Job Arrays

A jobs array is specified by adding a task range to qsub via the -t flag:

% qsub -t 1-100 model.job

Your job-array NNNNNN.1-100:1 ("model.job") has been submitted

The scheduler will start 100 jobs, each starting the job script file model.job, and pass to each job a task identifier (a number between 1 and 100) via an environment variable.

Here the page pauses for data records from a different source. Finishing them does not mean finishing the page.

(** * A shallow embedding of the Z.AI proxy worker (src/worker.ts)

    The worker is a Hono application: a bearer-key middleware, a request
    signer (HMAC-SHA256 over a canonical string), a session bootstrapper
    and a generator, [chatStream], that translates the upstream
    server-sent-event stream into text deltas.

    JavaScript strings are sequences of UTF-16 code units, byte arrays are
    sequences of octets, and the values that come out of [JSON.parse] are
    dynamically typed; the embedding keeps all three.  Functions that can
    throw return a [result]; the generator [chatStream] returns what it
    yielded, how it ended and the session it leaves.  The clock, the
    random numbers and the answers of the upstream are the fields of a
    [World].  The builtins of the platform are spelled out after their
    standards (UTF-8, base64, the URI coding functions, SHA-256 and HMAC),
    except [JSON.parse], numbers and [toLowerCase], which are the fields
    of a [Runtime]. *)

From Stdlib Require Import List ZArith NArith Lia Bool String Ascii.
From Stdlib.Strings Require Byte.
Import ListNotations.

Set Warnings "-register-all".
Local Open Scope N_scope.

(** ** JavaScript strings *)

(** A UTF-16 code unit and a string of them. *)
Definition cu := N.
Definition jsstring := list cu.

(** An octet, as the element of a [Uint8Array]. *)
Definition octet := N.

(** ASCII literals of the source text. *)
Definition lit (s : string) : jsstring :=
  map N_of_ascii (list_ascii_of_string s).

(** The double quote, which the literals above cannot contain. *)
Definition dquote : cu := 34.

Definition NL : cu := 10.

(** [a === b] on strings. *)
Fixpoint str_eqb (a b : jsstring) : bool :=
  match a, b with
  | [], [] => true
  | x :: a', y :: b' => (x =? y) && str_eqb a' b'
  | _, _ => false
  end.

(** [s.startsWith(p)] *)
Fixpoint startsWith (s p : jsstring) : bool :=
  match p, s with
  | [], _ => true
  | y :: p', x :: s' => (x =? y) && startsWith s' p'
  | _ :: _, [] => false
  end.

(** [s.slice(n)] and [s.substring(n)] for a constant [n >= 0]. *)
Definition slice_from (n : nat) (s : jsstring) : jsstring := skipn n s.

(** [s.split(sep)] for a one-unit separator: never the empty array. *)
Fixpoint split_on (sep : cu) (s : jsstring) : list jsstring :=
  match s with
  | [] => [[]]
  | c :: s' =>
      if c =? sep then [] :: split_on sep s'
      else match split_on sep s' with
           | [] => [[c]]
           | l :: ls => (c :: l) :: ls
           end
  end.

(** [a.pop()]: the removed last element (or undefined) and what is left. *)
Definition pop {A : Type} (l : list A) : option A * list A :=
  match rev l with
  | [] => (None, [])
  | x :: r => (Some x, rev r)
  end.

(** [a.join(sep)] on an array of strings. *)
Fixpoint join (sep : jsstring) (l : list jsstring) : jsstring :=
  match l with
  | [] => []
  | [x] => x
  | x :: rest => x ++ sep ++ join sep rest
  end.

(** White space and line terminators, as [String.prototype.trim] strips
    them. *)
Definition is_js_space (c : cu) : bool :=
  ((9 <=? c) && (c <=? 13)) || (c =? 32) || (c =? 160) || (c =? 5760)
  || ((8192 <=? c) && (c <=? 8202)) || (c =? 8232) || (c =? 8233)
  || (c =? 8239) || (c =? 8287) || (c =? 12288) || (c =? 65279).

Fixpoint trimStart (s : jsstring) : jsstring :=
  match s with
  | c :: s' => if is_js_space c then trimStart s' else s
  | [] => []
  end.

Definition trim (s : jsstring) : jsstring :=
  rev (trimStart (rev (trimStart s))).

(** [s.length] *)
Definition str_length (s : jsstring) : N := N.of_nat (List.length s).

(** ** Dynamically typed values

    What [JSON.parse] and [response.json()] return, and [undefined] for a
    property that is not there.  Numbers are IEEE doubles in the source;
    the embedding leaves their type open and asks the runtime for the two
    operations the program applies to them. *)

Inductive value (Num : Type) : Type :=
| VUndefined
| VNull
| VBool (b : bool)
| VNum (n : Num)
| VStr (s : jsstring)
| VArr (elems : list (value Num))
| VObj (fields : list (jsstring * value Num)).

Arguments VUndefined {Num}.
Arguments VNull {Num}.
Arguments VBool {Num} b.
Arguments VNum {Num} n.
Arguments VStr {Num} s.
Arguments VArr {Num} elems.
Arguments VObj {Num} fields.

(** Own-property lookup in an object literal. *)
Fixpoint lookup {A : Type} (k : jsstring) (fields : list (jsstring * A)) : option A :=
  match fields with
  | [] => None
  | (k', v) :: rest => if str_eqb k k' then Some v else lookup k rest
  end.

(** The builtins of the JavaScript runtime that the embedding does not
    spell out. *)
Class Runtime := {
  Number : Type;
  (** ToBoolean on a number: false on zero (and NaN) *)
  Number_truthy : Number -> bool;
  (** Number::toString *)
  Number_toString : Number -> jsstring;
  (** [JSON.parse]; [None] is the SyntaxError *)
  JSON_parse : jsstring -> option (value Number);
  (** [String.prototype.toLowerCase] *)
  toLowerCase : jsstring -> jsstring;
}.

Section Values.
Context {RT : Runtime}.

Definition jsval := value Number.

(** ToBoolean *)
Definition truthy (v : jsval) : bool :=
  match v with
  | VUndefined | VNull => false
  | VBool b => b
  | VNum n => Number_truthy n
  | VStr s => match s with [] => false | _ => true end
  | VArr _ | VObj _ => true
  end.

(** [a || b] *)
Definition js_or (a b : jsval) : jsval := if truthy a then a else b.

(** [v.k] for the property names the program reads ([data],
    [delta_content], [choices], [delta], [content], [token], [id],
    [email]); none of them is inherited from a prototype, so only own
    properties of objects answer.  [None] is the TypeError of reading a
    property of [null] or [undefined]. *)
Definition get (v : jsval) (k : jsstring) : option jsval :=
  match v with
  | VUndefined | VNull => None
  | VObj fields =>
      Some match lookup k fields with Some x => x | None => VUndefined end
  | _ => Some VUndefined
  end.

(** [v[0]] *)
Definition get0 (v : jsval) : option jsval :=
  match v with
  | VUndefined | VNull => None
  | VObj fields =>
      Some match lookup (lit "0") fields with Some x => x | None => VUndefined end
  | VArr (x :: _) => Some x
  | VStr (c :: _) => Some (VStr [c])
  | _ => Some VUndefined
  end.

The syntax for the -t flag is -t n[-m[:s]], namely:

`-t 1-20`	run 20 tasks, with task IDs ranging from1 to 20
`-t 10-30`	run 21 tasks, with task IDs ranging from 10 to 30
`-t 50-140:10`	run 10 tasks, with task IDs ranging from 50 to 140 by step of 10 (50, 60, ..., 140)
`-t 20`	run 1 task, with task ID 20

Each instantiation of the job will have access to the following four environment variables:

`SGE_TASK_ID`	unique ID for the specific task
`SGE_TASK_FIRST`	ID of the first task, as specified with `qsub`
`SGE_TASK_LAST`	ID of the last task, as specified with `qsub`
`SGE_TASK_STEPSIZE`	task ID step size, as specified with `qsub`

You can also limit the number of concurrent tasks with the -tc flag, for example:

% qsub -t 1-1000 -tc 100 model.job

will request to run 1,000 jobs, but no more than 100 running at the same time.

Example of a Job Script

The follow example shows how to submit a job array, using embedded directives:

Example of job script to submit a job array

# /bin/csh
#
#$ -N model-1k -cwd -j y -o model-$TASK_ID.log
#$ -t 1-1000 -tc 100
#
echo + `date` $JOB_NAME started on $HOSTNAME in $QUEUE with jobID=$JOB_ID and taskID=$SGE_TASK_ID
#
set TID = $SGE_TASK_ID
./model -id $TID
#
echo = `date` $JOB_NAME for taskID=$SGE_TASK_ID done.

This example request to run 1,000 models, using a task ID ranging from 1 to 1000, but limited to 100 running at the same time.
It assumes that the model computation is run with the command ./model -id N, where N is a number between 1 and 1,000.
This example also show how to use the pseudo variable TASK_ID (not SGE_TASK_ID, yest I agree this is confusing) to give to the log file of each task with a different name: the output of task 123 will be model-123.log in the current working directory.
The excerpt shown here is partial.